*Problem to solve*. Please print the entries below exactly, from the line with "[Setup] returned nil, failed" through the line with "records stage ConcurrentInit", including both of those lines and leaving out all others.

::: Dataset content

(** ** When [Run] ends *)

(** The queue holds the event types of the watchers that are not finished. *)
Definition queue_ok s : Prop :=
  NoDup (evType <$> watcherEvents s) ∧
  (ctl s = Outside → ctx s ≠ AllDone) ∧
  (is_running s = true → ∀ i e, watcherEvents s !! i = Some e → (wst e ≠ WExit ↔ evType e ∈ queue s)) ∧
  (∀ ev len, ctl s = Got ev len → len = size (queue s)) ∧
  (ctx s = AllDone → queue s = ∅).

(** Steps that do not look like the end of a watcher. *)
Lemma queue_ok_quiet s s' :
  queue_ok s → queue s' = queue s → ctl s' = ctl s → (ctx s' = AllDone → ctx s = AllDone) →
  evType <$> watcherEvents s' = evType <$> watcherEvents s →
  (∀ i e', watcherEvents s' !! i = Some e' →
     ∃ e, watcherEvents s !! i = Some e ∧ evType e' = evType e ∧ (wst e' = WExit ↔ wst e = WExit)) →
  queue_ok s'.
Proof.
  intros (Hnd & Ho & Hq & Hg & Ha) Eq Ec Ex Ev He. unfold queue_ok, is_running in *.
  rewrite Eq, Ec, Ev. split_and!; [done|by intros ? ?%Ex; apply Ho| |done|by intros ?%Ex; apply Ha].
  intros Hrun i e' He'. destruct (He i e' He') as (e & Hi & Ht & Hw). rewrite Ht, <-(Hq Hrun i e Hi). tauto.
Qed.

Lemma moved_quiet i e e1 s :
  watcherEvents s !! i = Some e → evType e1 = evType e → (wst e1 = WExit ↔ wst e = WExit) →
  let l := <[i := e1]> (watcherEvents s) in
  evType <$> l = evType <$> watcherEvents s ∧
  ∀ j e', l !! j = Some e' →
    ∃ e0, watcherEvents s !! j = Some e0 ∧ evType e' = evType e0 ∧ (wst e' = WExit ↔ wst e0 = WExit).
Proof.
  intros Hi Ht Hw l. split.
  - unfold l. rewrite list_fmap_insert, Ht. apply list_insert_id. by rewrite list_lookup_fmap, Hi.
  - intros j e'. unfold l. destruct (decide (j = i)) as [->|Hne].
    + rewrite list_lookup_insert_eq by (by eapply lookup_lt_Some). intros [= <-]. by exists e.
    + rewrite list_lookup_insert_ne by done. intros He'. by exists e'.
Qed.

Lemma queue_ok_done s i e :
  queue_ok s → watcherEvents s !! i = Some e → wst e = WDone → ctl s = Loop →
  queue_ok (set_ctl (Got (evType e) (size (queue s ∖ {[evType e]}))) (queue s ∖ {[evType e]}) (ctx s)
              (set_entry i (set_wst WExit e) s)).
Proof.
  intros (Hnd & Ho & Hq & Hg & Ha) Hi Hw Hc. unfold queue_ok, is_running in *. simpl. rewrite Hc in *.
  replace (evType <$> <[i := set_wst WExit e]> (watcherEvents s)) with (evType <$> watcherEvents s).
  2: { rewrite list_fmap_insert. symmetry. apply list_insert_id. by rewrite list_lookup_fmap, Hi. }
  split_and!; [done|done| |by intros ?? [= <- <-]|intros ->%Ha; set_solver].
  intros _ j e'. destruct (decide (j = i)) as [->|Hne].
  - rewrite list_lookup_insert_eq by (by eapply lookup_lt_Some). intros [= <-]. simpl. set_solver.
  - rewrite list_lookup_insert_ne by done. intros He'. rewrite (Hq eq_refl j e' He').
    assert (evType e' ≠ evType e); [|set_solver]. intros Ht. apply Hne.
    eapply (NoDup_lookup (evType <$> watcherEvents s)); [done| |]; rewrite list_lookup_fmap.
    + by rewrite He'.
    + rewrite Hi. simpl. by rewrite Ht.
Qed.

Lemma queue_ok_step s s' :
  queue_ok s → step s s' → length (watcherEvents s') = length (watcherEvents s) → queue_ok s'.
Proof.
  intros Hok Hs Hlen. inversion Hs; subst; clear Hs.
  all: try (eapply queue_ok_quiet; [exact Hok|done|done|done|done|]; intros j e' He'; by exists e').
  all: try match goal with Hi : watcherEvents ?s !! ?i = Some ?e |- queue_ok ?s' =>
    match s' with context [set_entry i ?e1] =>
      edestruct (moved_quiet i e e1 s) as [Hq1 Hq2]; [exact Hi|reflexivity|simpl|
        by apply (queue_ok_quiet s)]
    end end.
  all: try (split; done).
  all: try (match goal with E : wst _ = _ |- _ => rewrite E end; repeat case_match; split; discriminate).
  - unfold AddWatcher in *. case_bool_decide; [done|]. simpl in *. rewrite length_app, length_fmap in Hlen.
    destruct evs; [|simpl in Hlen; lia]. simpl. rewrite app_nil_r.
    eapply queue_ok_quiet; [exact Hok|simpl; case_match; set_solver|done|done|done|].
    intros j e' He'; by exists e'.
  - destruct Hok as (Hnd & Ho & _). unfold queue_ok, start. simpl.
    assert (Ht : evType <$> (set_wst WRun <$> watcherEvents s) = evType <$> watcherEvents s)
      by (rewrite <-list_fmap_compose; by apply list_fmap_ext).
    rewrite Ht. split_and!; [done|by intros _; apply Ho| | |by intros ?%Ho].
    + intros _ i e. rewrite list_lookup_fmap. intros (e0 & He0 & ->)%fmap_Some_1. simpl. split; [|done].
      intros _. apply elem_of_list_to_set, list_elem_of_fmap. exists e0. split; [done|].
      by eapply list_elem_of_lookup_2.
    + by case_bool_decide.
  - by apply (queue_ok_done s i e).
  - destruct Hok as (Hnd & Ho & Hq & Hg & Ha). unfold queue_ok, reaped, is_running in *. simpl.
    rewrite H in *. specialize (Hg _ _ eq_refl). split_and!; try done; try (by repeat case_match).
    destruct len; [|by destruct (ctx s)]. intros _. symmetry in Hg. by apply size_empty_inv in Hg as ->%leibniz_equiv.
  - destruct Hok as (Hnd & Ho & Hq & Hg & Ha). unfold queue_ok, is_running in *. simpl.
    rewrite H in *. by split_and!.
  - destruct (begin_entries k id s) as (E1 & _ & E2 & E3 & E4).
    eapply queue_ok_quiet; [exact Hok|done|done|by rewrite E3|by rewrite E1|].
    rewrite E1. intros j e' He'; by exists e'.
  - destruct (visit_entries k id i n e s) as (E1 & _ & E2 & E3 & E4).
    eapply queue_ok_quiet; [exact Hok|done|done|by rewrite E3|by rewrite E1|].
    rewrite E1. intros j e' He'; by exists e'.
Qed.
(** However the goroutines of a concurrent stage interleave, when
    [RunConcurrent] returns every module of the stage has a finished metric:
    skipped when it has no [Setup] or lacks its network, succeeded when its
    [Setup] returned nil, failed with the error it returned otherwise (found
    under its identification when those are distinct).  The errors it returns
    are exactly those of the failing modules, each once, and nil stands for
    none; the metrics of earlier stages and the tables of modules are as
    before. *)
Theorem RunConcurrent_settles stage s s' res :
  RunConcurrent now outcome stage s s' res →
  modules s' = modules s ∧
  (∀ j, j < length (heap s) → heap s' !! j = heap s !! j) ∧
  (∀ i m, modules s stage !! i = Some m →
     ∃ mm, heap s' !! (length (heap s) + i) = Some mm ∧
       records stage ConcurrentInit (verdict outcome s m) mm ∧
       (NoDup (ID <$> modules s stage) → metrics s' !! ID m = Some (length (heap s) + i))) ∧
  default [] res ≡ₚ omap (reported outcome s) (modules s stage) ∧
  (res = None ↔ ∀ m, m ∈ modules s stage → reported outcome s m = None).
Proof.
  intros (sys & Hrtc & [Htodo Hgs] & <- & ->).
  destruct (running_reachable _ _ _ Hrtc) as [ran [Hs Hm Hn Hl Ho Hw Hme Hi He]].
  rewrite Htodo, app_nil_r in Hs. rewrite Htodo, Hgs in He. cbn in He. rewrite app_nil_r in He.
  split; [done|]. split; [done|]. split; [|split].
  - intros i m Him. rewrite Hs in Him. destruct (Hme _ _ Him) as (mm & Hh & _ & [[ph Hg]|Hr]).
    { rewrite Hgs in Hg. by apply not_elem_of_nil in Hg. }
    exists mm. split; [done|]. split; [done|]. intros Hnd. by apply Hi.
  - rewrite <-He. by destruct (errs sys).
  - transitivity (errs sys = []); [by destruct (errs sys)|].
    split.
    + intros Hnil m Hin. rewrite Hnil in He. apply Permutation_nil_l in He.
      destruct (reported outcome s m) as [x|] eqn:E; [|done].
      assert (Hx : x ∈ omap (reported outcome s) (modules s stage)) by (apply list_elem_of_omap; eauto).
      rewrite <-He in Hx. by apply not_elem_of_nil in Hx.
    + intros Hnone. apply Permutation_nil_r. rewrite He.
      by rewrite omap_none.
Qed.
(* ===== verification/CorePlugin.v ===== *)
(** * cmd/core_plugin: the core plugin's stages and its RPC server

    early.go, late.go and service.go.  [early_Run] is the early
    stage over the module manager, [late_begin] the late one up to its concurrent
    modules, [Start], [Stop], [GetStatus] and [Apply]
    the RPC handlers over the state [plugin] of the process, and [cp_step] the
    process as a whole: the RPCs the guest agent sends, the goroutine of
    [runAgent] that [Start] creates, and the event manager it ends up in.  The
    modules of the stages, the metadata client and the JSON decoder are
    parameters.  The theorem is the order of the stages as the guest agent
    observes it. *)
From stdpp Require Import base gmap list strings.
From S2P Require Import Prelude.
From S2P Require Import Retry.
From S2P Require Import Events.
From S2P Require Import ModuleManager.

Module CorePlugin.
Import ModuleManager.

Definition WatcherID : string := "metadata-watcher".
Definition LongpollEvent : string := "metadata-watcher,longpoll".
Definition initStatusRequest : string := "early-initialization".
Definition VMEventCmd : string := "VmEvent".

(** [metadataMaxAttempts], and the retry policy of the late stage. *)
Definition metadataMaxAttempts : Z := 30.
Definition mdsRetryPolicy : Retry.Policy := Retry.constant_policy metadataMaxAttempts Second.

Section plugin.
(** [D] is the metadata descriptor; a stage without data passes nil. *)
Context {W D : Type} (now : W → Z).
Local Notation Mod := (Module_ W (option D)).
Local Notation manager := (moduleManager W (option D)).
Context (early_modules late_modules : list (option Mod)).
Context (Get : M W (option D * option error)) (wait : Z → M W (option error)).
Context (outcome : Mod → option error).
(** The [Command] of a request and the [Event] of a VM event, if they decode. *)
Context (unmarshal_command unmarshal_event : string → option string).

(** ** The stages *)
Definition early_Run : M (manager * bool) (option error) :=
  _ ← zoom fst (λ m s, (m, s.2)) (Register (InitModulesSlice early_modules) EarlyStage);
  err ← zoom fst (λ m s, (m, s.2)) (RunBlocking now EarlyStage None);
  match err with
  | Some e => mret (Some (ErrWrap "early initialization module's registration failed" e))
  | None => _ ← modify (λ s, (s.1, true)); mret None
  end.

::::::

*Reply to the task*.
    [Setup] returned nil, failed with the error it returned otherwise (found
    under its identification when those are distinct).  The errors it returns
    are exactly those of the failing modules, each once, and nil stands for
    none; the metrics of earlier stages and the tables of modules are as
    before. *)
Theorem RunConcurrent_settles stage s s' res :
  RunConcurrent now outcome stage s s' res →
  modules s' = modules s ∧
  (∀ j, j < length (heap s) → heap s' !! j = heap s !! j) ∧
  (∀ i m, modules s stage !! i = Some m →
     ∃ mm, heap s' !! (length (heap s) + i) = Some mm ∧
       records stage ConcurrentInit (verdict outcome s m) mm ∧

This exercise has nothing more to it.